Directions:
Each line of the listing below, from the very first to the one that contains "destruct (rows_have_trials _", is to be retyped exactly as it stands.

Data in this exercise:
(** X4. The minimum and the maximum written for a group are values of
    its trials, and no trial of the group lies below the minimum or above
    the maximum; this holds for the makespans and for the parsed
    times. *)
Theorem pso_extremes (exps : list experiment) (c : columns) :
  aggregate np_mean exps = Ok c ->
  exists items,
    sorted_configs (group_experiments exps) = Ok items /\
    Forall2 (fun x m => is_least (trial_makespans x) m)
            (rows items) (pso_min_makespan c) /\
    Forall2 (fun x m => is_greatest (trial_makespans x) m)
            (rows items) (pso_max_makespan c) /\
    Forall2 (fun x m => is_least (trial_times x) m)
            (rows items) (pso_min_time c) /\
    Forall2 (fun x m => is_greatest (trial_times x) m)
            (rows items) (pso_max_time c).
Proof.
  intros H. destruct (aggregate_items _ _ _ H) as [items [Hs Hl]].
  exists items. split; [exact Hs|]. apply loop_columns in Hl. subst c.
  cbn [columns_of append_columns no_columns pso_min_makespan pso_max_makespan
       pso_min_time pso_max_time app].
  repeat split; apply Forall2_map_of; intros x Hx;
    destruct (rows_have_trials _ _ Hx) as [Hm Ht].
  - now apply py_min_least.
  - now apply py_max_greatest.
  - now apply py_min_least.
  - now apply py_max_greatest.
Qed.

End Extremes.

Lemma split_on_first (sep : ascii) (s pre : str) :
  item0 (split_on sep s) = Ok pre -> ~ In sep pre.
Proof.
  revert pre. induction s as [|c s IH]; simpl; intros pre H.
  - inversion H. tauto.
  - destruct (Ascii.eqb_spec c sep) as [->|Hc].
    + inversion H. tauto.
    + destruct (split_on sep s) as [|w ws] eqn:Hs.
      * inversion H. subst. intros [E|[]]. congruence.
      * inversion H. subst. intros [E|Hin]; [congruence|].
        now apply (IH w).
Qed.

Lemma split_ws_tokens (s : str) :
  Forall (fun w => w <> [] /\ Forall (fun c => is_space c = false /\ In c s) w)
         (split_ws s).
Proof.
  assert (Hweak : forall (c : ascii) (s' : str) (l : list str),
             Forall (fun w => w <> [] /\
                       Forall (fun d => is_space d = false /\ In d s') w) l ->
             Forall (fun w => w <> [] /\
                       Forall (fun d => is_space d = false /\ In d (c :: s')) w) l).
  { intros c s' l. apply Forall_impl. intros w [Hne Hw]. split; [exact Hne|].
    eapply Forall_impl; [|exact Hw]. intros d [Hd Hin]. split; [exact Hd|now right]. }
  induction s as [|c s IH]; [constructor|].
  cbn [split_ws]. destruct (is_space c) eqn:Hc; [now apply Hweak|].
  assert (Hone : [c] <> [] /\
                 Forall (fun d => is_space d = false /\ In d (c :: s)) [c]).
  { split; [discriminate|]. constructor; [|constructor].
    split; [exact Hc|now left]. }
  destruct s as [|d s'].
  - constructor; [exact Hone|constructor].
  - apply (Hweak c) in IH.
    destruct (is_space d) eqn:Hd.
    + constructor; [exact Hone|exact IH].
    + destruct (split_ws (d :: s')) as [|w ws] eqn:Hs.
      * constructor; [exact Hone|constructor].
      * inversion IH as [|w' ws' [Hne Hw] Hws]; subst.
        constructor; [|exact Hws]. split; [discriminate|].
        constructor; [|exact Hw]. split; [exact Hc|now left].
Qed.

Lemma item_last_in {A : Type} (l : list A) (x : A) :
  item_last l = Ok x -> In x l.
Proof.
  induction l as [|a l IH]; [discriminate|]. simpl.
  destruct l as [|b l']; intros H.
  - inversion H. now left.
  - right. now apply IH.
Qed.

Lemma drop_while_suffix (p : ascii -> bool) (s : str) :
  exists w, s = w ++ drop_while p s.
Proof.
  induction s as [|c s [w IH]]; simpl.
  - now exists [].
  - destruct (p c); [|now exists []].
    exists (c :: w). simpl. now rewrite <- IH.
Qed.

Solution to this exercise:
(** X4. The minimum and the maximum written for a group are values of
    its trials, and no trial of the group lies below the minimum or above
    the maximum; this holds for the makespans and for the parsed
    times. *)
Theorem pso_extremes (exps : list experiment) (c : columns) :
  aggregate np_mean exps = Ok c ->
  exists items,
    sorted_configs (group_experiments exps) = Ok items /\
    Forall2 (fun x m => is_least (trial_makespans x) m)
            (rows items) (pso_min_makespan c) /\
    Forall2 (fun x m => is_greatest (trial_makespans x) m)
            (rows items) (pso_max_makespan c) /\
    Forall2 (fun x m => is_least (trial_times x) m)
            (rows items) (pso_min_time c) /\
    Forall2 (fun x m => is_greatest (trial_times x) m)
            (rows items) (pso_max_time c).
Proof.
  intros H. destruct (aggregate_items _ _ _ H) as [items [Hs Hl]].
  exists items. split; [exact Hs|]. apply loop_columns in Hl. subst c.
  cbn [columns_of append_columns no_columns pso_min_makespan pso_max_makespan
       pso_min_time pso_max_time app].
  repeat split; apply Forall2_map_of; intros x Hx;
    destruct (rows_have_trials _ _ Hx) as [Hm Ht].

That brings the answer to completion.